DIRECTIONS:
From the line with "destruct (dw_size _ _ Hd) as [Hs Hs128]." through the line with "128))) by lia.", repeat the entries verbatim, both end lines included, and add nothing.

EXTRACTED MATERIAL:
=-=-=

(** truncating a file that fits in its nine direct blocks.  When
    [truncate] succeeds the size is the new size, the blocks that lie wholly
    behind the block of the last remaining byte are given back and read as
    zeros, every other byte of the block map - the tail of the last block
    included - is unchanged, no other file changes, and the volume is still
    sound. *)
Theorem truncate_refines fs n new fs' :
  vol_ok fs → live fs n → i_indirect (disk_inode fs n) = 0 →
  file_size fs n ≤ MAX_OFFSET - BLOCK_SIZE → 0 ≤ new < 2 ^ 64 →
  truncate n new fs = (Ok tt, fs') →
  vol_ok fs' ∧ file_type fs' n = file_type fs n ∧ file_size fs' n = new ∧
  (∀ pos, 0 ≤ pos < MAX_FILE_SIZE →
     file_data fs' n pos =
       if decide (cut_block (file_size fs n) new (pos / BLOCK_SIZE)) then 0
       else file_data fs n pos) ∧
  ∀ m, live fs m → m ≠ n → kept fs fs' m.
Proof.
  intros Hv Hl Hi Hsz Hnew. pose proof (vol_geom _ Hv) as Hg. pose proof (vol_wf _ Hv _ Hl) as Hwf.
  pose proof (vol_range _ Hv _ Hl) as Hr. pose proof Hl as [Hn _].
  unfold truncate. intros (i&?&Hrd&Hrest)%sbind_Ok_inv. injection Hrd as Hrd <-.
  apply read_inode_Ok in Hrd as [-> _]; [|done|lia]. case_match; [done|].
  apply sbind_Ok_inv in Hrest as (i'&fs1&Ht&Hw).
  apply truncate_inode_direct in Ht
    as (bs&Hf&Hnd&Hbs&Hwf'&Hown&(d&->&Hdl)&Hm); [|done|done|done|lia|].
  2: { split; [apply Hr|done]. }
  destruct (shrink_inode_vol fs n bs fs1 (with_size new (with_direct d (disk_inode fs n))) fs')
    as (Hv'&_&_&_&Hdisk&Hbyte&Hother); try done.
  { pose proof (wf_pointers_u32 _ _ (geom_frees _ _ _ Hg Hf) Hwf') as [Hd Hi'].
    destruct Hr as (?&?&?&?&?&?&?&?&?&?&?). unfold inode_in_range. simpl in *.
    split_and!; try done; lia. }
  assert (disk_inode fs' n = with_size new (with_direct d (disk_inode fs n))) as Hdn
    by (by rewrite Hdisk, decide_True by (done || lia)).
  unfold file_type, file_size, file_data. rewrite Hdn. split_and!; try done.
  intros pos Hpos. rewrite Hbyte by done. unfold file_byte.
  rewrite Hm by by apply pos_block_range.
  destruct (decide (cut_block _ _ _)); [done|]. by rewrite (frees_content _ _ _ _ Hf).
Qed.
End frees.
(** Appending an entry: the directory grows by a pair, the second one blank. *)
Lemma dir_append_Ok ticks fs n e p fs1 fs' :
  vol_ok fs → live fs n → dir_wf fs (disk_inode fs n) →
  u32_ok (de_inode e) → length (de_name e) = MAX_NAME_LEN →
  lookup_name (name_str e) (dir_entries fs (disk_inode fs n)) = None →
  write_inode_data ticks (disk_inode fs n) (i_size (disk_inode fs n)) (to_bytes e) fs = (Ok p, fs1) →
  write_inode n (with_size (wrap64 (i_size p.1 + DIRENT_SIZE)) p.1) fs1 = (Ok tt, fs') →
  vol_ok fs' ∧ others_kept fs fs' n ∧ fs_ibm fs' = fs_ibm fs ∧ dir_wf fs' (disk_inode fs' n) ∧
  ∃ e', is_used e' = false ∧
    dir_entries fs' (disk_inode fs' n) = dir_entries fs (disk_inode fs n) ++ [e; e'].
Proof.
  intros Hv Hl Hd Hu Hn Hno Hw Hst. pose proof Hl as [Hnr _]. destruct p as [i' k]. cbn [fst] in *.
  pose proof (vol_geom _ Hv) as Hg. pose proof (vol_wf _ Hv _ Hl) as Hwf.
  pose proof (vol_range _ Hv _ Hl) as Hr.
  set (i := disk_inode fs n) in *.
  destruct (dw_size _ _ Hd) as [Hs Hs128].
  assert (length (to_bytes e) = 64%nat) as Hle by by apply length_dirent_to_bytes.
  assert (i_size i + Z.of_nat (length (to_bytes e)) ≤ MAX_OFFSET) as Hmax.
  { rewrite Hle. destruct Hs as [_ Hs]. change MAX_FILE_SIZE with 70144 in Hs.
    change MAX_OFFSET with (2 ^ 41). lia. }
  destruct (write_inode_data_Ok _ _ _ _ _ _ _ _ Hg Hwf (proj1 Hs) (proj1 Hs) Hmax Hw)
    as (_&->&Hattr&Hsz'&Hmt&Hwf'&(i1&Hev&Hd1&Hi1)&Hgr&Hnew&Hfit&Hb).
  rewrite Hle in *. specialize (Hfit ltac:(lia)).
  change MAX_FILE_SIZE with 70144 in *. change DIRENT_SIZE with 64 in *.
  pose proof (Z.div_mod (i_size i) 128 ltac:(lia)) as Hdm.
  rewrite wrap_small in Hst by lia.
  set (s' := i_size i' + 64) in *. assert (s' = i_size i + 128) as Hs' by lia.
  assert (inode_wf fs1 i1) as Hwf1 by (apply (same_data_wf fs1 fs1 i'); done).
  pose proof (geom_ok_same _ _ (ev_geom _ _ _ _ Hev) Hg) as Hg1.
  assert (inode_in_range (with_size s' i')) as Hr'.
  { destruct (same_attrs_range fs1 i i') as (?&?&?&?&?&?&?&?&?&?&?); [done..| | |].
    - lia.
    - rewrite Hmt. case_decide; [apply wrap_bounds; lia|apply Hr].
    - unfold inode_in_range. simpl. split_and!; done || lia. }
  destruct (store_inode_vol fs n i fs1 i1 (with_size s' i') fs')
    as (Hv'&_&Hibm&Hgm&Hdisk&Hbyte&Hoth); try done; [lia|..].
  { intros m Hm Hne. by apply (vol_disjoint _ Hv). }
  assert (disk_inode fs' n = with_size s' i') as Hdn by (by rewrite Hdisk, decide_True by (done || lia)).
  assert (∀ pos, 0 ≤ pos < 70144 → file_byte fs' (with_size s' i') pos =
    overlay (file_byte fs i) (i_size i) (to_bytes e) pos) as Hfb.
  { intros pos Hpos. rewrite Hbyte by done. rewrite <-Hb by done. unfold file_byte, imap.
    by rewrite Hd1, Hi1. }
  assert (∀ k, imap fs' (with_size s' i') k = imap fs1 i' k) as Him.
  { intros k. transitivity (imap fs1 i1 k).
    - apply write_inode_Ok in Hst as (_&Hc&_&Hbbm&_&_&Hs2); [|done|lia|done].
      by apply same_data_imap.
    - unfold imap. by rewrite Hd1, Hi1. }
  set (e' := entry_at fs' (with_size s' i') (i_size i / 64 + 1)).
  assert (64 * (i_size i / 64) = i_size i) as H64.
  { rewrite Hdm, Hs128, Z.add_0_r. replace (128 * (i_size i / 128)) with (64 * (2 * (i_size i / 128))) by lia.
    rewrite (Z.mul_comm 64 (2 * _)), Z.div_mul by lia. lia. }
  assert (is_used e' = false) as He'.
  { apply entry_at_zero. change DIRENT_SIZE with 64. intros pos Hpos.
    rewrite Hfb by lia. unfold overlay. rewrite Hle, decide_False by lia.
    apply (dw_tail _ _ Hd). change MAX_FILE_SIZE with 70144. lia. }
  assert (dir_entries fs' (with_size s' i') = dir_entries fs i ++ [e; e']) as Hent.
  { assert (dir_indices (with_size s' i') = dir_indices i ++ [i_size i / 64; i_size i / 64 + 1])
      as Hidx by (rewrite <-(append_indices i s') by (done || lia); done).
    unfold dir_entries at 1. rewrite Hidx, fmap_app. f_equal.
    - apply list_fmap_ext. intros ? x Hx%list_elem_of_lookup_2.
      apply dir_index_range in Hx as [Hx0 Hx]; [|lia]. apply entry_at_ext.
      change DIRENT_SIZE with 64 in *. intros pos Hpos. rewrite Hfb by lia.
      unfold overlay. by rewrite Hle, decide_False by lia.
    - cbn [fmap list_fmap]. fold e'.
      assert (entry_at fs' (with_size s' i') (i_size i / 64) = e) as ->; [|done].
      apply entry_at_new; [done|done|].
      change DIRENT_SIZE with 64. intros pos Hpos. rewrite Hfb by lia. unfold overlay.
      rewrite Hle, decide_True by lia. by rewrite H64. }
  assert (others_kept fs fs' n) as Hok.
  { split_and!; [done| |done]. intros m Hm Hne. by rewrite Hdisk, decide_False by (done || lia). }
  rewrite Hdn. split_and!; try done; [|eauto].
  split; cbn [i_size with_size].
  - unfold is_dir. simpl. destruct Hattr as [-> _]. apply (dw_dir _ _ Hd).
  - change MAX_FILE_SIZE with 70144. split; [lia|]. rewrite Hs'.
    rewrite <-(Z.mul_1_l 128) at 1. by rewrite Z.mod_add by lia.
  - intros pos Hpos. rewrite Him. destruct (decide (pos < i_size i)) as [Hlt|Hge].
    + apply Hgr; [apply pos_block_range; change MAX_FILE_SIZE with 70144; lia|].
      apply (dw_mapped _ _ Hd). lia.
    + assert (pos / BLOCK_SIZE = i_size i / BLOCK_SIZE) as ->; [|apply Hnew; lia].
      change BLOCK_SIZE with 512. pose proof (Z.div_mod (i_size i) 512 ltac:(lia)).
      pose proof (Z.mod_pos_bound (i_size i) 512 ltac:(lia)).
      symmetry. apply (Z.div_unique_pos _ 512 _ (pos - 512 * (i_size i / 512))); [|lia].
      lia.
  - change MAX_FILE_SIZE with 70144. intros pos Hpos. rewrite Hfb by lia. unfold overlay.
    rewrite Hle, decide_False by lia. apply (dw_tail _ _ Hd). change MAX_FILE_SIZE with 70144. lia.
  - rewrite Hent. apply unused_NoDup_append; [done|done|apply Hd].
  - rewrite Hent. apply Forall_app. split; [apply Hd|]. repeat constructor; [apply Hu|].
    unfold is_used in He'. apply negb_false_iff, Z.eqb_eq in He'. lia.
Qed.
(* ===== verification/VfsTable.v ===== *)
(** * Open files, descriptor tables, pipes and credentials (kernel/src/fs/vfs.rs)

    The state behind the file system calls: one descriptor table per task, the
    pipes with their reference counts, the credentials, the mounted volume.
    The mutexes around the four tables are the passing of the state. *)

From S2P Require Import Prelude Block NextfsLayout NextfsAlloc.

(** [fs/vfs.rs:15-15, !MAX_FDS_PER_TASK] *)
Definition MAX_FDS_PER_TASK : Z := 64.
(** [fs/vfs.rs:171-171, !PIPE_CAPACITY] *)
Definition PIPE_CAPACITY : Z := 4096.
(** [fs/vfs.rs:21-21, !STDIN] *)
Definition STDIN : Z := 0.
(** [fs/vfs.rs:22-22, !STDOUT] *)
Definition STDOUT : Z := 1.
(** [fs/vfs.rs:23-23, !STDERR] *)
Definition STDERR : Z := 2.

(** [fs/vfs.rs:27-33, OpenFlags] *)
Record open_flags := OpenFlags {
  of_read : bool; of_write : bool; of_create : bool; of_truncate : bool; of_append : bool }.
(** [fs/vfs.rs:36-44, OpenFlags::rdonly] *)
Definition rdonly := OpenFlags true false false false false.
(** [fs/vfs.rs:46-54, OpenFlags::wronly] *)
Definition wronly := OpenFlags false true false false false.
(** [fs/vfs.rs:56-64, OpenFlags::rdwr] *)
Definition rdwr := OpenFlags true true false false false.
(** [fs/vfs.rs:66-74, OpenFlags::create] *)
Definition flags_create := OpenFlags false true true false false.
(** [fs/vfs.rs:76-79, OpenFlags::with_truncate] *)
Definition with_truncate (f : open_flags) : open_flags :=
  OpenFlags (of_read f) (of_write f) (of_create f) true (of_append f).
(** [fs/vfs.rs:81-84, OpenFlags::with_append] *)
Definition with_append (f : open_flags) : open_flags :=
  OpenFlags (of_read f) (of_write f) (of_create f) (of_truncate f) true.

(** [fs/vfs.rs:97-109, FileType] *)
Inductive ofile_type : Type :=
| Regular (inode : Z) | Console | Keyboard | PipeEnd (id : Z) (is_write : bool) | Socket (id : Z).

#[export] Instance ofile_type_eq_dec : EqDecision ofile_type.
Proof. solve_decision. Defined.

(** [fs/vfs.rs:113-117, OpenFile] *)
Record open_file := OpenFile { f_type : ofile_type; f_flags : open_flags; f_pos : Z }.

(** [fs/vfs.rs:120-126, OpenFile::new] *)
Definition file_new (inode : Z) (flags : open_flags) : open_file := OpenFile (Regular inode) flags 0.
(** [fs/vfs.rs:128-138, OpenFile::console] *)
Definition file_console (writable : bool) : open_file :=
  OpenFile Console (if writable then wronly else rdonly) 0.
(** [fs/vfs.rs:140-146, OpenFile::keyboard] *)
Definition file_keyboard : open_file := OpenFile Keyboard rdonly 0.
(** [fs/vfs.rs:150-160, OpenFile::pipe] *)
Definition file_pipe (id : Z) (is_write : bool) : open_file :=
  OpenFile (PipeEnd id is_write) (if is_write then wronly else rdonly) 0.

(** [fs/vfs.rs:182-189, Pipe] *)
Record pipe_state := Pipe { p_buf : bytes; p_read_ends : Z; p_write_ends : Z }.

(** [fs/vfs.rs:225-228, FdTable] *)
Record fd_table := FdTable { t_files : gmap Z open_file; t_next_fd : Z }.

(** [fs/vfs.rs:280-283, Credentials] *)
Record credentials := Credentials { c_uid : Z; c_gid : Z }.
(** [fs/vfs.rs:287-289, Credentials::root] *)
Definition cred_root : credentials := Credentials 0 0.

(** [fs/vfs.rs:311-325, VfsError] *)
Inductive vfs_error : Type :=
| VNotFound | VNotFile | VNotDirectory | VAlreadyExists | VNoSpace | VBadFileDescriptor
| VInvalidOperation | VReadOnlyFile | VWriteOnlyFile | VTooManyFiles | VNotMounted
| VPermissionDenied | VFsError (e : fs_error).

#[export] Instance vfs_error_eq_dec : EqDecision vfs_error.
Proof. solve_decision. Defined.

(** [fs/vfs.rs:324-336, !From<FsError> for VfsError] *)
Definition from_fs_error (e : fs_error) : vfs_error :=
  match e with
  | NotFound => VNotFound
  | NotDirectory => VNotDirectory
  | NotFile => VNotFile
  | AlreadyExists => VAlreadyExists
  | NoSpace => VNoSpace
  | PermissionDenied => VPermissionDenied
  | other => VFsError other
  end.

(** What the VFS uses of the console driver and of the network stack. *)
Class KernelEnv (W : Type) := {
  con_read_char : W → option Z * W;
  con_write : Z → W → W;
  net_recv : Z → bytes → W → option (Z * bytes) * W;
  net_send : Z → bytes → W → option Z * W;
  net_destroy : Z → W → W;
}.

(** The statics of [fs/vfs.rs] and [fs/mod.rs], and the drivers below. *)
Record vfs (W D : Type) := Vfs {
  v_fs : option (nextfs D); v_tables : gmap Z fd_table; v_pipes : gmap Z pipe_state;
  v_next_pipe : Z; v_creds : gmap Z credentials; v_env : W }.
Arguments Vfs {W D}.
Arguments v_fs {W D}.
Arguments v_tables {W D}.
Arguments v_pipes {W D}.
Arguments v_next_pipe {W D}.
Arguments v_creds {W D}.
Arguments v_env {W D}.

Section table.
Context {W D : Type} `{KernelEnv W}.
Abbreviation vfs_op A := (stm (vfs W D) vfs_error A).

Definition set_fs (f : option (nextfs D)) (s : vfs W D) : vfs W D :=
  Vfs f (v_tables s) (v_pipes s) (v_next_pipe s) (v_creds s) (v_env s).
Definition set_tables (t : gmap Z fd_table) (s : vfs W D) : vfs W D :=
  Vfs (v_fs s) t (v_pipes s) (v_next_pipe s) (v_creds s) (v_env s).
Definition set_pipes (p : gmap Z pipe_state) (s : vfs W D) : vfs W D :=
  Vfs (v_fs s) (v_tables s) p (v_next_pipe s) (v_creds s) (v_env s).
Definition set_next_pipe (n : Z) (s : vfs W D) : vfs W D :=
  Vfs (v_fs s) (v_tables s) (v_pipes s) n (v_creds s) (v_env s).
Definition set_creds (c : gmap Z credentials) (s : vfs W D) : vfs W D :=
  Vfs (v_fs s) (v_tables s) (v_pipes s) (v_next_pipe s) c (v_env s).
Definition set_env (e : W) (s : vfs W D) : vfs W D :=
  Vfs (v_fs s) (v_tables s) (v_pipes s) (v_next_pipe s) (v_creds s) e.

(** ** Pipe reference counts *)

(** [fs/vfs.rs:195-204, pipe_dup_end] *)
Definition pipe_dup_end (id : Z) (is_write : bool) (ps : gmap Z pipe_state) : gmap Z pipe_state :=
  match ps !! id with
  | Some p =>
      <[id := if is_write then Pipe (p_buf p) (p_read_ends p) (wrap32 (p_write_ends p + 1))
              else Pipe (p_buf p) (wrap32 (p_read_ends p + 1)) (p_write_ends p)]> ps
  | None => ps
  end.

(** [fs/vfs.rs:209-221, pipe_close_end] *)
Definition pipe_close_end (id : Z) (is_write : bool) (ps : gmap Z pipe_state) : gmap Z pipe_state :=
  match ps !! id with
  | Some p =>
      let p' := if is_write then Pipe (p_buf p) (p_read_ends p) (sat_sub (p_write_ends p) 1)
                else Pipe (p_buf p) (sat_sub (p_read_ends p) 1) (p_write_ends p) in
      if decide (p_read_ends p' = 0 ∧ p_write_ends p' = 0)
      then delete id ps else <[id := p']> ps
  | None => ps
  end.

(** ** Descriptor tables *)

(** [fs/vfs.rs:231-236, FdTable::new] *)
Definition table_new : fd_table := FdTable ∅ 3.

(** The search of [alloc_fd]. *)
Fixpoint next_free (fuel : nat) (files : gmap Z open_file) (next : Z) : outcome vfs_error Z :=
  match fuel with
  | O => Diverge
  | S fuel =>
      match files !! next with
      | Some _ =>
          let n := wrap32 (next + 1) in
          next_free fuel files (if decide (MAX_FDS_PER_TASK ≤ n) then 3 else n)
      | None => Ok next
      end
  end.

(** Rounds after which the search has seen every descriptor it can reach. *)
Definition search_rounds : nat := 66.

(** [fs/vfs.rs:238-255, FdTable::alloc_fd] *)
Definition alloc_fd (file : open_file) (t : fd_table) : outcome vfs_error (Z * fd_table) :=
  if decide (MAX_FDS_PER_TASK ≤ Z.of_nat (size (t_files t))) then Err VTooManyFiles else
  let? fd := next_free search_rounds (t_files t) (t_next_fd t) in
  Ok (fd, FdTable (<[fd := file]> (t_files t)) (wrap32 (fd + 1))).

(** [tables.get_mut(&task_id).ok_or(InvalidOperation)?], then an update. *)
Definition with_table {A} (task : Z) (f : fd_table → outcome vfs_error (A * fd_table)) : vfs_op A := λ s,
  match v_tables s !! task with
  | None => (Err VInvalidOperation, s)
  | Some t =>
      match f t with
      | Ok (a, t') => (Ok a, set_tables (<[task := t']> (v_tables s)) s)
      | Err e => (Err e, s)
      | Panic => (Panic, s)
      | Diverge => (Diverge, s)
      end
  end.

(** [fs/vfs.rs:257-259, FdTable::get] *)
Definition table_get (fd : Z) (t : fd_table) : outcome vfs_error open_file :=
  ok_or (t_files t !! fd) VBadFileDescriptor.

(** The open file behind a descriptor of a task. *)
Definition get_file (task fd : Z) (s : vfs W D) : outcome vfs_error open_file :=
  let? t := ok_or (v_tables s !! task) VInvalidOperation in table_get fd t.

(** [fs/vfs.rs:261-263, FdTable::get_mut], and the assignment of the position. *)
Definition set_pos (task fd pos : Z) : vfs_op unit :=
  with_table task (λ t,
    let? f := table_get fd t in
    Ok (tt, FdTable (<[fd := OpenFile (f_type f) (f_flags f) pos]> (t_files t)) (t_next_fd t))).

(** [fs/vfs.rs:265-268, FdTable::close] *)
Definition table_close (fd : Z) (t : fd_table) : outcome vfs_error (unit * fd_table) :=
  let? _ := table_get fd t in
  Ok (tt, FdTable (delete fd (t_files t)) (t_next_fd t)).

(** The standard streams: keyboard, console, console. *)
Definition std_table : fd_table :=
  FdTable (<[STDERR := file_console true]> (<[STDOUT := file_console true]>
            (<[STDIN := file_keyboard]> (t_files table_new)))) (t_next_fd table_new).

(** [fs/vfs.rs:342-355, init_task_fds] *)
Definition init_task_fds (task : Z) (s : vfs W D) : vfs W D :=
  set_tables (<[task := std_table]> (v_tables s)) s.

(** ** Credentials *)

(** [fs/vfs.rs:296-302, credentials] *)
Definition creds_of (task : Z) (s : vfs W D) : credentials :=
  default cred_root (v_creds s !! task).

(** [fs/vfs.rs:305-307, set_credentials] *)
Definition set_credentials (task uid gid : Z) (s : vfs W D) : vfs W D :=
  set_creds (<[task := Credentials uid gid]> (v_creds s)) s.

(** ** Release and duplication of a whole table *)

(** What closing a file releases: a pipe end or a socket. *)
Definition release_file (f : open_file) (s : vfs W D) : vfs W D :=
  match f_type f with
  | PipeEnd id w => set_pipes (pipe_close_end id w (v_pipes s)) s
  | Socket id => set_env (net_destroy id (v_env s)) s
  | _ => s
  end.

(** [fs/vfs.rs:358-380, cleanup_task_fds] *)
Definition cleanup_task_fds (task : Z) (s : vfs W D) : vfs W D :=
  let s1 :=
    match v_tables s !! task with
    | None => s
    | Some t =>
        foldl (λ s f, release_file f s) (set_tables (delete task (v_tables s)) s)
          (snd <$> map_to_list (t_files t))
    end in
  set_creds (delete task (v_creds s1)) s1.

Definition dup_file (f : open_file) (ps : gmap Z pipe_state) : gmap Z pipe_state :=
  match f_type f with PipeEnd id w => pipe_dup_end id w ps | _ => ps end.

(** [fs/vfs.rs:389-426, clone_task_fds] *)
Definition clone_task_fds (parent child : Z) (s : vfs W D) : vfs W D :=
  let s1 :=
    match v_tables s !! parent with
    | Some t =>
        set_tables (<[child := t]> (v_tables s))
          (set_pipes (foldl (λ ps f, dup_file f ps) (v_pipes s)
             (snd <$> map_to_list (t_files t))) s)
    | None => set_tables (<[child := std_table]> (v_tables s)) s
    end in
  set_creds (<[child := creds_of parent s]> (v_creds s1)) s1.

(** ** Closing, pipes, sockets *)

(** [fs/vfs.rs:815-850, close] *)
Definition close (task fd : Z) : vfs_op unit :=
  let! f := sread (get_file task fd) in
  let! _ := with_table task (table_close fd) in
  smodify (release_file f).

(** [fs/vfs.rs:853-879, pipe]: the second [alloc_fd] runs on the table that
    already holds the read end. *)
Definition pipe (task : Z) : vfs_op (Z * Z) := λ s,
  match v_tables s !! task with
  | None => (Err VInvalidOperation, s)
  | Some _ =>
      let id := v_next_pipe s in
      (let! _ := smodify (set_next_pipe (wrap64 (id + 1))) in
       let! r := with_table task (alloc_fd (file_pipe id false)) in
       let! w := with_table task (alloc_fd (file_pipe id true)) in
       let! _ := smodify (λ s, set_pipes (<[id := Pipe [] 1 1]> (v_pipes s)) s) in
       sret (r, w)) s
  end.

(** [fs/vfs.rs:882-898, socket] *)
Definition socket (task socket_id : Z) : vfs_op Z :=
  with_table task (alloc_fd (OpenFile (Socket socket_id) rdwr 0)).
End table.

=-=-=

TASK ANSWER:
  destruct (dw_size _ _ Hd) as [Hs Hs128].
  assert (length (to_bytes e) = 64%nat) as Hle by by apply length_dirent_to_bytes.
  assert (i_size i + Z.of_nat (length (to_bytes e)) ≤ MAX_OFFSET) as Hmax.
  { rewrite Hle. destruct Hs as [_ Hs]. change MAX_FILE_SIZE with 70144 in Hs.
    change MAX_OFFSET with (2 ^ 41). lia. }
  destruct (write_inode_data_Ok _ _ _ _ _ _ _ _ Hg Hwf (proj1 Hs) (proj1 Hs) Hmax Hw)
    as (_&->&Hattr&Hsz'&Hmt&Hwf'&(i1&Hev&Hd1&Hi1)&Hgr&Hnew&Hfit&Hb).
  rewrite Hle in *. specialize (Hfit ltac:(lia)).
  change MAX_FILE_SIZE with 70144 in *. change DIRENT_SIZE with 64 in *.
  pose proof (Z.div_mod (i_size i) 128 ltac:(lia)) as Hdm.
  rewrite wrap_small in Hst by lia.
  set (s' := i_size i' + 64) in *. assert (s' = i_size i + 128) as Hs' by lia.
  assert (inode_wf fs1 i1) as Hwf1 by (apply (same_data_wf fs1 fs1 i'); done).
  pose proof (geom_ok_same _ _ (ev_geom _ _ _ _ Hev) Hg) as Hg1.
  assert (inode_in_range (with_size s' i')) as Hr'.
  { destruct (same_attrs_range fs1 i i') as (?&?&?&?&?&?&?&?&?&?&?); [done..| | |].
    - lia.
    - rewrite Hmt. case_decide; [apply wrap_bounds; lia|apply Hr].
    - unfold inode_in_range. simpl. split_and!; done || lia. }
  destruct (store_inode_vol fs n i fs1 i1 (with_size s' i') fs')
    as (Hv'&_&Hibm&Hgm&Hdisk&Hbyte&Hoth); try done; [lia|..].
  { intros m Hm Hne. by apply (vol_disjoint _ Hv). }
  assert (disk_inode fs' n = with_size s' i') as Hdn by (by rewrite Hdisk, decide_True by (done || lia)).
  assert (∀ pos, 0 ≤ pos < 70144 → file_byte fs' (with_size s' i') pos =
    overlay (file_byte fs i) (i_size i) (to_bytes e) pos) as Hfb.
  { intros pos Hpos. rewrite Hbyte by done. rewrite <-Hb by done. unfold file_byte, imap.
    by rewrite Hd1, Hi1. }
  assert (∀ k, imap fs' (with_size s' i') k = imap fs1 i' k) as Him.
  { intros k. transitivity (imap fs1 i1 k).
    - apply write_inode_Ok in Hst as (_&Hc&_&Hbbm&_&_&Hs2); [|done|lia|done].
      by apply same_data_imap.
    - unfold imap. by rewrite Hd1, Hi1. }
  set (e' := entry_at fs' (with_size s' i') (i_size i / 64 + 1)).
  assert (64 * (i_size i / 64) = i_size i) as H64.
  { rewrite Hdm, Hs128, Z.add_0_r. replace (128 * (i_size i / 128)) with (64 * (2 * (i_size i / 128))) by lia.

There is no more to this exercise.